The real test of AfD support won’t come until next year, when several east German states hold elections and it has a chance at taking the largest share of the vote.

In the meantime, every week, AfD politicians fan out across the country, hosting information booths, pub nights and citizen dialogues, as if it already were campaign season.

Outside the train station of Hennigsdorf, a Berlin suburb, the state AfD lawmaker Andreas Galau handed out pamphlets to visitors with an unwavering smile. Some passers-by shouted insults. Others were curious.

“Many come here just to get their frustrations off their chest,” he said with a chuckle. “They come and tell us what is on their minds — we’re a bit of a therapy group.”
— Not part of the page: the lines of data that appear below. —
(* ===== verification/Quorum.v ===== *)
(** * [strongly_see] and quorum intersection

    Under the structural invariant [strongly_see_at] counts the members that
    have an event between the observer and the target, each seeing the
    target.  Two supermajorities of the same roster share more than a third of
    it, so two branches of a fork are never both strongly seen unless at
    least a third of the members forked. *)

From S2P Require Import Prelude Codec External Primitives Membership Graph Ancestry Reach Wf.

(** Member [c] vouches for [y] below [x]: one of its events between them sees
    [y]. *)
Definition vouches (g : Hashgraph) (x y : EventHash) (c : NodeId) : Prop :=
  ∃ z rz, anc g x z ∧ get g z = Some rz ∧ creator (rec_event rz) = c ∧ sees g z y.

(** Whether the counting loop counts a member. *)
Definition counted (g : Hashgraph) (x y : EventHash) (rx : EventRecord) (m : NodeId * nat) : bool :=
  match rec_ancestor_seqs rx !! m.2 with
  | Some s => if decide (s = 0%N) then false
              else match member_chain_reaches g x m.1 m.2 s y with Ok b => b | _ => false end
  | None => false
  end.

Section strongly_see.
Context (g : Hashgraph) (Hg : graph_wf g).
Context (x y : EventHash) (rx ry : EventRecord) (Hx : get g x = Some rx) (Hy : get g y = Some ry).

(** The event the walk of member [c] starts from. *)
Lemma chain_start c i s :
  member_index g !! c = Some i → rec_ancestor_seqs rx !! i = Some s → s ≠ 0%N →
  ∃ f h, known_forkers g !! i = Some f ∧ anc g x h ∧ made_by g c s h ∧
    (if f : bool then ancestor_event_for_creator g x c s = Ok (Some h)
     else event_for_creator_seq g c s = Some h).
Proof.
  intros Hi Hs Hne.
  destruct (rw_row_found _ _ _ (wf_record _ Hg _ _ Hx) c i s Hi Hs Hne) as (z & Hz & Hm).
  destruct (wf_forker_flag g Hg c i Hi) as [f Hf]. exists f. destruct f.
  - destruct (ancestor_event_for_creator_spec g x c s) as ([h|] & Ho & Hspec).
    + exists h. tauto.
    + by destruct (Hspec z Hz).
  - exists z. destruct Hm as (rz & Hrz & Hc & Hsz). split_and!; [done..|by exists rz|].
    unfold event_for_creator_seq. rewrite <- Hsz. by eapply wf_by_seq_lookup.
Qed.

Lemma member_chain_reaches_spec c i s :
  member_index g !! c = Some i → rec_ancestor_seqs rx !! i = Some s → s ≠ 0%N →
  ∃ b, member_chain_reaches g x c i s y = Ok b ∧ (b = true → vouches g x y c) ∧
    (known_forkers g !! i = Some false → vouches g x y c → b = true).
Proof.
  intros Hi Hs Hne. unfold member_chain_reaches, creator_has_known_fork.
  destruct (chain_start c i s Hi Hs Hne) as (f & h & Hf & Hh & Hm & Hstart).
  rewrite Hf; simpl. destruct Hm as (rh & Hrh & Hc & Hsh).
  destruct (chain_walk_spec g Hg (walk_fuel g) ∅ y ry h rh Hy Hrh) as (b & Hb & Hiff);
    [set_solver|unfold walk_fuel; lia|].
  exists b. split_and!.
  - by destruct f; rewrite Hstart.
  - intros (z & Hz & Hsee)%Hiff. destruct (self_anc_creator g Hg h z rh Hz Hrh) as (rz & Hrz & Hcz).
    exists z, rz. split_and!; [|done|congruence|done].
    etrans; [exact Hh|]. by apply self_anc_anc.
  - intros [= ->] (z & rz & Hz & Hrz & Hcz & Hsee). apply Hiff. exists z. split; [|done].
    destruct (rw_row_max _ _ _ (wf_record _ Hg _ _ Hx) c i s z (rec_seq rz) Hi Hs Hz)
      as [Hle|Hfork]; [by exists rz| |by destruct (wf_no_forks_below g Hg c i x Hi Hf)].
    destruct (wf_self_chain g Hg h rh (rec_seq rz) Hrh) as (z' & Hz' & Hm').
    { pose proof (wf_seq_pos g Hg z rz Hrz). lia. }
    rewrite Hc in Hm'. by rewrite (wf_made_by_unique g Hg c i (rec_seq rz) z z'); [..|exists rz|].
Qed.

Lemma count_members_spec ms n :
  (∀ m, m ∈ ms → member_index g !! m.1 = Some m.2) →
  count_members g x y rx ms n = Ok (n + length (filter (λ m, counted g x y rx m = true) ms)).
Proof.
  revert n. induction ms as [|[c i] ms IH]; intros n Hms; simpl.
  { by rewrite Nat.add_0_r. }
  assert (member_index g !! c = Some i) as Hi by (apply (Hms (c, i)); by left).
  assert (∀ m, m ∈ ms → member_index g !! m.1 = Some m.2) as Hms' by (intros; apply Hms; by right).
  destruct (wf_row_lookup g Hg x rx c i Hx Hi) as [s Hs].
  unfold ancestor_seq. rewrite Hs; simpl. rewrite filter_cons.
  assert (counted g x y rx (c, i) = if decide (s = 0%N) then false else
    match member_chain_reaches g x c i s y with Ok b => b | _ => false end) as Hcnt
    by (unfold counted; simpl; by rewrite Hs).
  case_decide as Hz.
  - rewrite IH by done. by rewrite decide_False by congruence.
  - destruct (member_chain_reaches_spec c i s Hi Hs Hz) as (b & Hb & _). rewrite Hb in *; simpl.
    rewrite IH by done.
    destruct b; [rewrite decide_True by done|by rewrite decide_False by congruence].
    simpl. f_equal. lia.
Qed.

Lemma counted_vouches c i :
  member_index g !! c = Some i → counted g x y rx (c, i) = true → vouches g x y c.
Proof.
  intros Hi. unfold counted; simpl. destruct (rec_ancestor_seqs rx !! i) as [s|] eqn:Hs; [|done].
  case_decide as Hz; [done|].
  destruct (member_chain_reaches_spec c i s Hi Hs Hz) as (b & -> & Hv & _). exact Hv.
Qed.

Context `{HashOrder}.

Definition counted_members : list (NodeId * nat) :=
  filter (λ m, counted g x y rx m = true) (member_index_iter g).

Lemma strongly_see_at_spec r n :
  member_count_at_round g r = Ok n →
  ∃ b, strongly_see_at g x y r = Ok b ∧
    (b = true ↔ sees g x y ∧ n * 2 < length counted_members * 3).
Proof.
  intros Hn. unfold strongly_see_at.
  destruct (see_spec g Hg x y rx ry Hx Hy) as (b & -> & Hb). simpl. destruct b; simpl.
  - rewrite Hx; simpl. rewrite count_members_spec; simpl.
    + rewrite Hn; simpl. eexists. split; [done|]. rewrite supermajority_spec.
      unfold counted_members. split; [intros; split; [by apply Hb|done]|by intros []].
    + intros [c i] Hm%elem_of_hm_iter. done.
  - exists false. split; [done|]. split; [done|]. intros [?%Hb _]. done.
Qed.

Lemma counted_members_NoDup : NoDup counted_members.*1.
Proof.
  apply NoDup_fmap_fst.
  - intros c i1 i2 [_ H1%elem_of_hm_iter]%list_elem_of_filter
      [_ H2%elem_of_hm_iter]%list_elem_of_filter. congruence.
  - apply NoDup_filter. unfold member_index_iter, hm_iter. rewrite hash_order_perm.
    apply NoDup_map_to_list.
Qed.

Lemma counted_members_spec c :
  c ∈ counted_members.*1 → is_Some (member_index g !! c) ∧ vouches g x y c.
Proof.
  intros ([c' i] & -> & [Hc Hm%elem_of_hm_iter]%list_elem_of_filter)%list_elem_of_fmap; simpl.
  split; [by exists i|]. by eapply counted_vouches.
Qed.
End strongly_see.

(** ** Quorum intersection *)

(** The members with fork evidence. *)
Definition forkers (g : Hashgraph) : gset NodeId :=
  dom (filter (λ e, known_forkers g !! e.2 = Some true) (member_index g)).

Lemma elem_of_forkers g c :
  c ∈ forkers g ↔ ∃ i, member_index g !! c = Some i ∧ known_forkers g !! i = Some true.
Proof.
  unfold forkers. rewrite elem_of_dom. split.
  - intros [i [? ?]%map_lookup_filter_Some]. by exists i.
  - intros (i & ? & ?). exists i. by apply map_lookup_filter_Some.
Qed.

(** Two supermajorities of [M] share an element outside any [F] smaller than
    a third of it. *)
Lemma quorum_intersection (M F Q1 Q2 : gset NodeId) :
  Q1 ⊆ M → Q2 ⊆ M → size M * 2 < size Q1 * 3 → size M * 2 < size Q2 * 3 →
  size F * 3 < size M → ∃ c, c ∈ Q1 ∧ c ∈ Q2 ∧ c ∉ F.
Proof.
  intros H1 H2 Hq1 Hq2 HF.
  destruct (decide (Q1 ∩ Q2 ⊆ F)) as [Hsub|Hnot].
  - exfalso. apply subseteq_size in Hsub.
    assert (size (Q1 ∪ Q2) ≤ size M) as Hu by (apply subseteq_size; set_solver).
    assert (size Q1 = size (Q1 ∖ Q2) + size (Q1 ∩ Q2)) as E1.
    { rewrite <- size_union by set_solver. f_equal. apply set_eq. intros z.
      destruct (decide (z ∈ Q2)); set_solver. }
    rewrite size_union_alt in Hu.
    assert (size (Q1 ∪ Q2) = size (Q1 ∖ Q2) + size Q2) as E2.
    { rewrite <- size_union by set_solver. f_equal. apply set_eq. intros z.
      destruct (decide (z ∈ Q2)); set_solver. }
    rewrite size_union_alt in E2. lia.
  - destruct (set_choose_or_empty ((Q1 ∩ Q2) ∖ F)) as [[c Hc]|He]; [exists c; set_solver|].
    destruct Hnot. intros z Hz. destruct (decide (z ∈ F)); [done|set_solver].
Qed.

Section fork.
Context `{HashOrder} (g : Hashgraph) (Hg : graph_wf g).

(** A strongly seen event is vouched for by a supermajority. *)
Lemma strongly_see_quorum x y r n :
  is_Some (get g x) → member_count_at_round g r = Ok n → strongly_see_at g x y r = Ok true →
  ∃ Q : gset NodeId, Q ⊆ dom (member_index g) ∧ n * 2 < size Q * 3 ∧
    ∀ c, c ∈ Q → vouches g x y c.
Proof.
  intros [rx Hx] Hn Hss.
  assert (∃ ry, get g y = Some ry) as [ry Hy].
  { unfold strongly_see_at in Hss. destruct (see g x y) as [[]| |] eqn:Hsee; [|done..].
    destruct (see_true g Hg x y Hsee) as (ry & Hy & _); eauto. }
  destruct (strongly_see_at_spec g Hg x y rx ry Hx Hy r n Hn) as (b & Hb & Hiff).
  rewrite Hss in Hb. injection Hb as <-. destruct Hiff as [[_ Hlt] _]; [done|].
  exists (list_to_set (counted_members g x y rx).*1). split_and!.
  - intros c [? _]%elem_of_list_to_set%(counted_members_spec g Hg x y rx ry Hx Hy).
    by apply elem_of_dom.
  - rewrite size_list_to_set by (apply (counted_members_NoDup g)). by rewrite length_fmap.
  - intros c [_ ?]%elem_of_list_to_set%(counted_members_spec g Hg x y rx ry Hx Hy). done.
Qed.

(** An unforked member vouches for at most one branch of a fork. *)
Lemma vouches_one_branch x1 x2 y1 y2 c cy s :
  c ∉ forkers g → is_Some (member_index g !! c) →
  vouches g x1 y1 c → vouches g x2 y2 c → made_by g cy s y1 → made_by g cy s y2 → y1 = y2.
Proof.
  intros Hc [i Hi] (z1 & rz1 & _ & Hz1 & Hc1 & Hs1) (z2 & rz2 & _ & Hz2 & Hc2 & Hs2)
    (r1 & Hr1 & Hcy1 & Hq1) (r2 & Hr2 & Hcy2 & Hq2).
  assert (known_forkers g !! i = Some false) as Hf.
  { destruct (wf_forker_flag g Hg c i Hi) as [[] Hf]; [|done].
    destruct Hc. apply elem_of_forkers. eauto. }
  destruct (decide (y1 = y2)) as [|Hne]; [done|exfalso].
  assert (∀ za ya yb rza rzb zb ra rb, get g za = Some rza → get g zb = Some rzb →
    creator (rec_event rza) = c → creator (rec_event rzb) = c →
    sees g za ya → sees g zb yb → get g ya = Some ra → get g yb = Some rb →
    creator (rec_event ra) = cy → creator (rec_event rb) = cy → rec_seq ra = s → rec_seq rb = s →
    ya ≠ yb → ¬ (rec_seq rzb ≤ rec_seq rza)%N) as Hcase.
  { intros za ya yb rza rzb zb ra rb Hza Hzb Hcza Hczb (ra' & Ha' & Hya & Hno)
      (rb' & Hb' & Hyb & _) Hra Hrb Hca Hcb Hqa Hqb Hneq Hle.
    assert (ra' = ra) as -> by congruence. assert (rb' = rb) as -> by congruence.
    destruct Hno. exists ya, yb, ra, rb. split_and!; try congruence.
    etrans; [|exact Hyb]. eapply (wf_chain_anc g Hg _ i (rec_seq rza) (rec_seq rzb));
      [done..|by exists rza|by exists rzb|done]. }
  destruct (N.le_ge_cases (rec_seq rz2) (rec_seq rz1)).
  - by apply (Hcase z1 y1 y2 rz1 rz2 z2 r1 r2).
  - by apply (Hcase z2 y2 y1 rz2 rz1 z1 r2 r1).
Qed.
End fork.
More and more people, he said, no longer feel ashamed to show interest in the AfD. It is this sense that the political establishment is not listening to ordinary people that may be helping fill out the AfD’s ranks.

In Gera, Mr. Springer’s address to the crowd seemed an exercise in catharsis and validation.

“They think we are stupid,” he said. “They’ll think again when the next elections come.”